将冻存的细胞从冷藏位置迅速转移至38℃恒温水浴锅中，尽可能多的浸入38℃水中，顺时针水平摇动，但必须确保冻存

管管盖保持在水面以上。

解冻冻存管约90-120s，至冻存管中只有少量碎冰漂浮即可。

用75%酒精消毒冻存管，并将其转移到生物安全柜。

用宽口枪头将细胞重悬（轻轻吹打2次），并转移至预冷的15ml离心管中（注意：冻存管与枪头上有残留细胞存在，可用1ml复苏培养基对冻存管与枪头进行清洗）。

向细胞悬液逐滴加入预冷复苏培养基，每1ml细胞悬液加入10ml复苏培养基（注意：前3ml要缓慢逐滴加入并轻微摇晃，后面7ml可加快速度），最后轻微上下颠倒1次混匀。

300×g，4℃离心5min,去上清并用细胞培养基重悬。

沉淀的细胞用肝窦内皮细胞培养基重悬并定容至4ml，用台盼蓝排除法测定细胞的活力和细胞总量。
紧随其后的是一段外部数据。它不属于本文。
Definition i64_abs (z : Z) : result AtrPanic Z :=
  if z =? i64_min then Err AbsOverflow else Ok (Z.abs z).

Fixpoint atr_loop (candles : list Candle) (total : Z) (prev_close : Price) :
    result AtrPanic Z :=
  match candles with
  | [] => Ok total
  | candle :: candles' =>
      let range := i64_saturate (raw (high candle) - raw (low candle)) in
      up_gap ← i64_abs (i64_saturate (raw (high candle) - raw prev_close));
      down_gap ← i64_abs (i64_saturate (raw (low candle) - raw prev_close));
      atr_loop candles' (total + Z.max (Z.max range up_gap) down_gap) (close candle)
  end.

Definition atr (candles : list Candle) (period : nat) : result AtrPanic (option Price) :=
  if Nat.eqb period 0 || (length candles <? period + 1)%nat then Ok None
  else
    match drop (length candles - period - 1) candles with
    | [] => Ok None
    | first :: window =>
        total ← atr_loop window 0 (close first);
        let mean := Z.quot total (Z.of_nat (length window)) in
        Ok (from_raw <$> i64_try_from mean)
    end.

Definition stop_distance (params : RiskParams) (price : Price) (atr_value : option Price) :
    Price :=
  let fallback := from_raw (raw (scale (from_raw (raw price)) (fallback_stop_pct params))) in
  match atr_value with
  | Some value =>
      if is_positive value
      then from_raw (raw (scale (from_raw (raw value)) (stop_atr_mult params)))
      else fallback
  | None => fallback
  end.

(** ** Brackets *)

Definition brackets (entry : Price) (is_long : bool) (stop_dist : Price) (rr : Ratio) :
    Price * option Price :=
  let take_dist :=
    if ratio_is_positive rr then Some (raw (scale (from_raw (raw stop_dist)) rr)) else None in
  if is_long then
    (from_raw (i64_saturate (raw entry - raw stop_dist)),
     (λ d, from_raw (i64_saturate (raw entry + d))) <$> take_dist)
  else
    (from_raw (i64_saturate (raw entry + raw stop_dist)),
     (λ d, from_raw (i64_saturate (raw entry - d))) <$> take_dist).

Inductive Breach := Stop | Take.

Definition breached (is_long : bool) (mark stop : Price) (take : option Price) : option Breach :=
  if is_long then
    if leb mark stop then Some Stop
    else if match take with Some t => leb t mark | None => false end then Some Take
    else None
  else
    if leb stop mark then Some Stop
    else if match take with Some t => leb mark t | None => false end then Some Take
    else None.

Definition trail_ratchet (is_long : bool) (entry price stop_dist : Price)
    (watermark previous_stop : option Price) : Price * Price :=
  if is_long then
    let wm := match watermark with Some w => max w price | None => price end in
    let anchored := from_raw (i64_saturate (raw entry - raw stop_dist)) in
    let trailing := from_raw (i64_saturate (raw wm - raw stop_dist)) in
    let stop := max anchored trailing in
    (wm, match previous_stop with Some prev => max stop prev | None => stop end)
  else
    let wm := match watermark with Some w => min w price | None => price end in
    let anchored := from_raw (i64_saturate (raw entry + raw stop_dist)) in
    let trailing := from_raw (i64_saturate (raw wm + raw stop_dist)) in
    let stop := min anchored trailing in
    (wm, match previous_stop with Some prev => min stop prev | None => stop end).

(** ** The rescalings round down *)

Lemma scale_bounds a r :
  0 ≤ raw a → 0 ≤ ratio r → 0 ≤ raw (scale a r) ∧ raw (scale a r) * SCALE ≤ raw a * ratio r.
Proof.
  intros Ha Hr. unfold scale, i64_try_from, SCALE.
  assert (0 ≤ Z.quot (raw a * ratio r) 100000000) by (apply Z.quot_pos; nia).
  pose proof (Z.mul_quot_le (raw a * ratio r) 100000000 ltac:(nia) ltac:(lia)).
  case_bool; simpl; nia.
Qed.

Lemma divide_bounds a p :
  0 ≤ raw a → 0 ≤ raw (divide a p) ∧ (0 < raw p → raw (divide a p) * raw p ≤ raw a * SCALE).
Proof.
  intros Ha. unfold divide, is_positive, i64_try_from. case_bool; z_reflect; simpl.
  { unfold SCALE. nia. }
  assert (0 ≤ Z.quot (raw a * SCALE) (raw p)) by (apply Z.quot_pos; [unfold SCALE; nia|lia]).
  pose proof (Z.mul_quot_le (raw a * SCALE) (raw p) ltac:(unfold SCALE; nia) ltac:(lia)).
  case_bool; simpl; unfold SCALE in *; nia.
Qed.

(** When the result is representable, nothing larger would do. *)
Lemma divide_greatest a p x :
  0 ≤ raw a → 0 < raw p → Z.quot (raw a * SCALE) (raw p) ≤ i64_max → 0 ≤ x →
  x * raw p ≤ raw a * SCALE ↔ x ≤ raw (divide a p).
Proof.
  intros Ha Hp Hfit Hx. unfold divide, is_positive.
  rewrite (proj2 (Z.ltb_lt 0 (raw p)) Hp). cbn [negb].
  assert (0 ≤ raw a * SCALE) by (unfold SCALE; nia).
  assert (0 ≤ Z.quot (raw a * SCALE) (raw p)) by (apply Z.quot_pos; lia).
  assert (i64_try_from (Z.quot (raw a * SCALE) (raw p)) = Some (Z.quot (raw a * SCALE) (raw p)))
    as -> by (apply i64_checked_in; unfold_ranges; lia).
  cbn [raw]. split.
  - intros Hle. apply Z.quot_le_lower_bound; lia.
  - intros Hle. pose proof (Z.mul_quot_le (raw a * SCALE) (raw p) ltac:(lia) ltac:(lia)). nia.
Qed.

Lemma clamped_bounds r : 0 ≤ ratio (clamped r) ≤ SCALE.
Proof. unfold clamped. repeat case_bool; z_reflect; simpl; unfold SCALE in *; lia. Qed.

(** Applying caps is taking a minimum. *)
Lemma caps_apply_spec c q x :
  x ≤ raw (caps_apply c q) ↔ x ≤ raw q ∧ Forall (λ cap, x ≤ Z.max 0 (raw cap)) (cap_list c).
Proof.
  unfold caps_apply. generalize (cap_list c). intros l. revert q.
  induction l as [|cap l IH]; intros q; cbn [foldl]; [by rewrite Forall_nil; naive_solver|].
  rewrite IH, Forall_cons, raw_min, raw_max. cbn [raw ZERO]. rewrite Z.min_glb_iff, (Z.max_comm 0).
  naive_solver.
Qed.

(** ** A stop-out costs what was sized for *)

Definition params_ok (p : RiskParams) : Prop := 0 ≤ ratio (risk_pct p) ∧ 0 ≤ ratio (max_leverage p).

Lemma stop_gap entry is_long d rr :
  0 ≤ raw d → e8_ok entry → Z.abs (raw entry - raw (brackets entry is_long d rr).1) ≤ raw d.
Proof. intros Hd He. unfold brackets, e8_ok in *. destruct is_long; simpl; unfold_ranges; lia. Qed.

Lemma risk_sized_cases params equity price d conviction caps q :
  risk_sized_qty params equity price (Some d) conviction caps = q →
  q = ZERO ∨
  (0 < raw equity ∧ 0 < raw price ∧ 0 < raw d ∧
   q = caps_apply caps
         (min (divide (scale (scale equity (risk_pct params)) (clamped conviction)) d)
            (divide (scale equity (max_leverage params)) price))).
Proof.
  unfold risk_sized_qty, is_positive. intros <-. case_bool; [by left|]. z_reflect. by right.
Qed.

Lemma chain_budget q g d qd b2 b1 c er :
  0 ≤ q → g ≤ d → 0 ≤ d → qd * d ≤ b2 * SCALE → b2 * SCALE ≤ b1 * c → b1 * SCALE ≤ er →
  q ≤ qd ∧ 0 ≤ c → q * g * SCALE ≤ er * c.
Proof.
  intros Hq Hg Hd H1 H2 H3 [Hle Hc]. unfold SCALE in *.
  assert (q * g ≤ q * d) by (by apply Z.mul_le_mono_nonneg_l).
  assert (q * d ≤ qd * d) by (by apply Z.mul_le_mono_nonneg_r).
  assert (b1 * 100000000 * c ≤ er * c) by (by apply Z.mul_le_mono_nonneg_r). lia.
Qed.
将细胞按3×10⁴cells/cm²密度接种至胶原包被培养板中。摇匀，在37℃/5%CO₂培养箱中培养，24h后换液。

IV 细胞培养与传代

• 细胞融合度达到80%时可进行传代。
• 提前将培养基、PBS、胰酶放入37℃水浴锅内预热，用75%酒精擦拭后再放入超净台内。
• 吸除旧培养液，加少量PBS润洗细胞，适量胰酶，使加入的胰酶能盖住细胞，37℃孵育，约2~3min显微镜下观察。
• 待贴壁细胞间间隙变大、细胞趋于圆形但还未漂起时弃去胰酶，加入新鲜肝窦内皮细胞培养基，晃动细胞瓶，终止胰酶作用，用吸管小心吹打贴壁的细胞，制成细胞悬液（控制吹打的力度，避免产生大量的气泡）。
• 300×g，室温离心5min，去上清并用培养基重悬。
• 将细胞悬液按3×10⁴cells/cm²密度接种到新的胶原包被培养瓶/板内， 置37℃/5%CO₂培养箱培养，隔天观察贴壁生长情况。